» What to produce
Only an exact repetition of the entries counts as an answer.
::: Given records :::
(* ===== verification/Fulfilment.v ===== *)
(** * Paid orders are delivered

    When the store answers, the content of the items decrypts and fits a message, and
    Telegram accepts the message, a delivery that a worker has claimed arrives: the
    customer gets the goods once, the order is delivered and its items are sold to it.
    So does, in one pass of a worker, what the acceptance of a payment leaves under way
    ([order_under_way], the conclusion of [Settlement], [Acceptance] and [WalletPayment]). *)

From Stdlib Require Import Ascii.
From S2P Require Import Prelude Text Domain Schema Tx Tables Models AdminModels QOrders QInventory QDelivery.
From S2P Require Import QUsers.
From S2P Require Import UpdateStore InventoryStore DeliveryStore Steps Lifecycle Stock Program DeliveryService.
From S2P Require Import Workers.
From S2P Require Import Demo.
From S2P Require Import AtMostOnce Settlement.

(** ** The items a delivery takes *)

Definition delivered_items (oid : Z) (d : Database) : list InventoryRow :=
  omap (fun m => rows InventoryRow d !! m_inventory_item_id m)
    (select_sorted (holds_reserved d oid)
       (fun a b => lex_le (m_order_item_id a, m_inventory_item_id a) (m_order_item_id b, m_inventory_item_id b)) d).

Section Held.
Context (oid : Z) (d : Database) (Hwf : db_wf d).

Lemma held_item m : holds_reserved d oid m = true ->
  exists i, rows InventoryRow d !! m_inventory_item_id m = Some i /\ reserved_for oid i = true.
Proof.
  unfold holds_reserved. rewrite !andb_true_iff. intros [_ Hi].
  destruct (rows InventoryRow d !! m_inventory_item_id m) as [i|]; [by exists i | done].
Qed.

Lemma held_row k : k ∈ held_items oid d -> exists i, rows InventoryRow d !! k = Some i /\ reserved_for oid i = true.
Proof. intros (m & -> & [Hm _]%elem_of_select)%list_elem_of_fmap. by apply held_item. Qed.

(** They are the items held, one for one, ... *)
Lemma delivered_items_ids : map i_id (delivered_items oid d) ≡ₚ held_items oid d.
Proof.
  unfold delivered_items, held_items, select_sorted.
  transitivity (map m_inventory_item_id (merge_sort (ordered_by (fun a b : MappingRow =>
    lex_le (m_order_item_id a, m_inventory_item_id a) (m_order_item_id b, m_inventory_item_id b))) (select (holds_reserved d oid) d)));
    [|by rewrite merge_sort_Permutation].
  match goal with |- ?a ≡ₚ ?b => enough (a = b) as -> by done end. assert (Forall (fun m => holds_reserved d oid m = true) (merge_sort (ordered_by (fun a b : MappingRow =>
    lex_le (m_order_item_id a, m_inventory_item_id a) (m_order_item_id b, m_inventory_item_id b))) (select (holds_reserved d oid) d))) as Hall.
  { apply Forall_forall. intros m Hm. rewrite merge_sort_Permutation in Hm. by apply elem_of_select in Hm as [Hm _]. }
  induction Hall as [|m l Hm _ IH]; [done|]. apply held_item in Hm as (i & Hi & _). csimpl. rewrite Hi. csimpl.
  rewrite IH. by rewrite (wf_key _ _ (wf_inventory _ Hwf) _ _ Hi : i_id i = _).
Qed.

(** ... as they stand in the inventory. *)
Lemma delivered_item i : i ∈ delivered_items oid d ->
  i_id i ∈ held_items oid d /\ rows InventoryRow d !! i_id i = Some i /\ reserved_for oid i = true.
Proof.
  intros Hi. assert (i_id i ∈ held_items oid d) as Hk by (rewrite <- delivered_items_ids; by apply list_elem_of_fmap_2).
  split; [done|]. destruct (held_row _ Hk) as (i' & Hi' & Hr).
  unfold delivered_items in Hi. apply list_elem_of_omap in Hi as (m & _ & Hm).
  pose proof (wf_key _ _ (wf_inventory _ Hwf) _ _ Hm : i_id i = _) as Hid. rewrite Hid in Hi'. rewrite Hm in Hi'.
  injection Hi' as <-. by rewrite Hid.
Qed.
End Held.

(** ** The delivery in the store *)

(** A job in a stage, held by a worker, with its order, its customer and as many
    items as were ordered *)
Record in_delivery (stage : ProcessingStage) (worker : string) (kj oid : Z) (j : OutboxRow) (o : OrderRow) (u : User)
    (it : OrderItemRow) (d : Database) : Prop := {
  id_wf : db_wf d;
  id_worker : optionalText worker = Some worker;
  id_key : 0 < kj;
  id_job : rows OutboxRow d !! kj = Some j;
  id_held : in_stage stage j = true /\ j_locked_by j = Some worker /\ j_event_type j = delivery_event_type;
  id_of : j_order_id j = Some oid /\ j_chat_id j = Some (u_telegram_user_id u);
  id_order : rows OrderRow d !! oid = Some o /\ o_status o = OrderStatusDelivering;
  id_user : rows User d !! o_user_id o = Some u;
  id_item : head (select (fun it => oi_order_id it =? oid) d) = Some it;
  id_count : Z.of_nat (length (held_items oid d)) = oi_quantity it;
  id_ahead : ahead AttemptRow d /\ ahead OrderHistoryRow d /\ ahead AuditRow d }.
:::
» Response for this exercise
(* ===== verification/Fulfilment.v ===== *)
(** * Paid orders are delivered

    When the store answers, the content of the items decrypts and fits a message, and
    Telegram accepts the message, a delivery that a worker has claimed arrives: the
    customer gets the goods once, the order is delivered and its items are sold to it.
    So does, in one pass of a worker, what the acceptance of a payment leaves under way
    ([order_under_way], the conclusion of [Settlement], [Acceptance] and [WalletPayment]). *)

From Stdlib Require Import Ascii.
From S2P Require Import Prelude Text Domain Schema Tx Tables Models AdminModels QOrders QInventory QDelivery.
From S2P Require Import QUsers.
From S2P Require Import UpdateStore InventoryStore DeliveryStore Steps Lifecycle Stock Program DeliveryService.
From S2P Require Import Workers.
From S2P Require Import Demo.
From S2P Require Import AtMostOnce Settlement.

(** ** The items a delivery takes *)

Definition delivered_items (oid : Z) (d : Database) : list InventoryRow :=
  omap (fun m => rows InventoryRow d !! m_inventory_item_id m)
    (select_sorted (holds_reserved d oid)
       (fun a b => lex_le (m_order_item_id a, m_inventory_item_id a) (m_order_item_id b, m_inventory_item_id b)) d).

Section Held.
Context (oid : Z) (d : Database) (Hwf : db_wf d).

Lemma held_item m : holds_reserved d oid m = true ->
  exists i, rows InventoryRow d !! m_inventory_item_id m = Some i /\ reserved_for oid i = true.
Proof.
  unfold holds_reserved. rewrite !andb_true_iff. intros [_ Hi].
  destruct (rows InventoryRow d !! m_inventory_item_id m) as [i|]; [by exists i | done].
Qed.

Lemma held_row k : k ∈ held_items oid d -> exists i, rows InventoryRow d !! k = Some i /\ reserved_for oid i = true.
Proof. intros (m & -> & [Hm _]%elem_of_select)%list_elem_of_fmap. by apply held_item. Qed.

(** They are the items held, one for one, ... *)
Lemma delivered_items_ids : map i_id (delivered_items oid d) ≡ₚ held_items oid d.
Proof.
  unfold delivered_items, held_items, select_sorted.
  transitivity (map m_inventory_item_id (merge_sort (ordered_by (fun a b : MappingRow =>
    lex_le (m_order_item_id a, m_inventory_item_id a) (m_order_item_id b, m_inventory_item_id b))) (select (holds_reserved d oid) d)));
    [|by rewrite merge_sort_Permutation].
  match goal with |- ?a ≡ₚ ?b => enough (a = b) as -> by done end. assert (Forall (fun m => holds_reserved d oid m = true) (merge_sort (ordered_by (fun a b : MappingRow =>
    lex_le (m_order_item_id a, m_inventory_item_id a) (m_order_item_id b, m_inventory_item_id b))) (select (holds_reserved d oid) d))) as Hall.
  { apply Forall_forall. intros m Hm. rewrite merge_sort_Permutation in Hm. by apply elem_of_select in Hm as [Hm _]. }
  induction Hall as [|m l Hm _ IH]; [done|]. apply held_item in Hm as (i & Hi & _). csimpl. rewrite Hi. csimpl.
  rewrite IH. by rewrite (wf_key _ _ (wf_inventory _ Hwf) _ _ Hi : i_id i = _).
Qed.

(** ... as they stand in the inventory. *)
Lemma delivered_item i : i ∈ delivered_items oid d ->
  i_id i ∈ held_items oid d /\ rows InventoryRow d !! i_id i = Some i /\ reserved_for oid i = true.
Proof.
  intros Hi. assert (i_id i ∈ held_items oid d) as Hk by (rewrite <- delivered_items_ids; by apply list_elem_of_fmap_2).
  split; [done|]. destruct (held_row _ Hk) as (i' & Hi' & Hr).
  unfold delivered_items in Hi. apply list_elem_of_omap in Hi as (m & _ & Hm).
  pose proof (wf_key _ _ (wf_inventory _ Hwf) _ _ Hm : i_id i = _) as Hid. rewrite Hid in Hi'. rewrite Hm in Hi'.
  injection Hi' as <-. by rewrite Hid.
Qed.
End Held.

(** ** The delivery in the store *)

(** A job in a stage, held by a worker, with its order, its customer and as many
    items as were ordered *)
Record in_delivery (stage : ProcessingStage) (worker : string) (kj oid : Z) (j : OutboxRow) (o : OrderRow) (u : User)
    (it : OrderItemRow) (d : Database) : Prop := {
  id_wf : db_wf d;
  id_worker : optionalText worker = Some worker;
  id_key : 0 < kj;
  id_job : rows OutboxRow d !! kj = Some j;
  id_held : in_stage stage j = true /\ j_locked_by j = Some worker /\ j_event_type j = delivery_event_type;
  id_of : j_order_id j = Some oid /\ j_chat_id j = Some (u_telegram_user_id u);
  id_order : rows OrderRow d !! oid = Some o /\ o_status o = OrderStatusDelivering;
  id_user : rows User d !! o_user_id o = Some u;
  id_item : head (select (fun it => oi_order_id it =? oid) d) = Some it;
  id_count : Z.of_nat (length (held_items oid d)) = oi_quantity it;
  id_ahead : ahead AttemptRow d /\ ahead OrderHistoryRow d /\ ahead AuditRow d }.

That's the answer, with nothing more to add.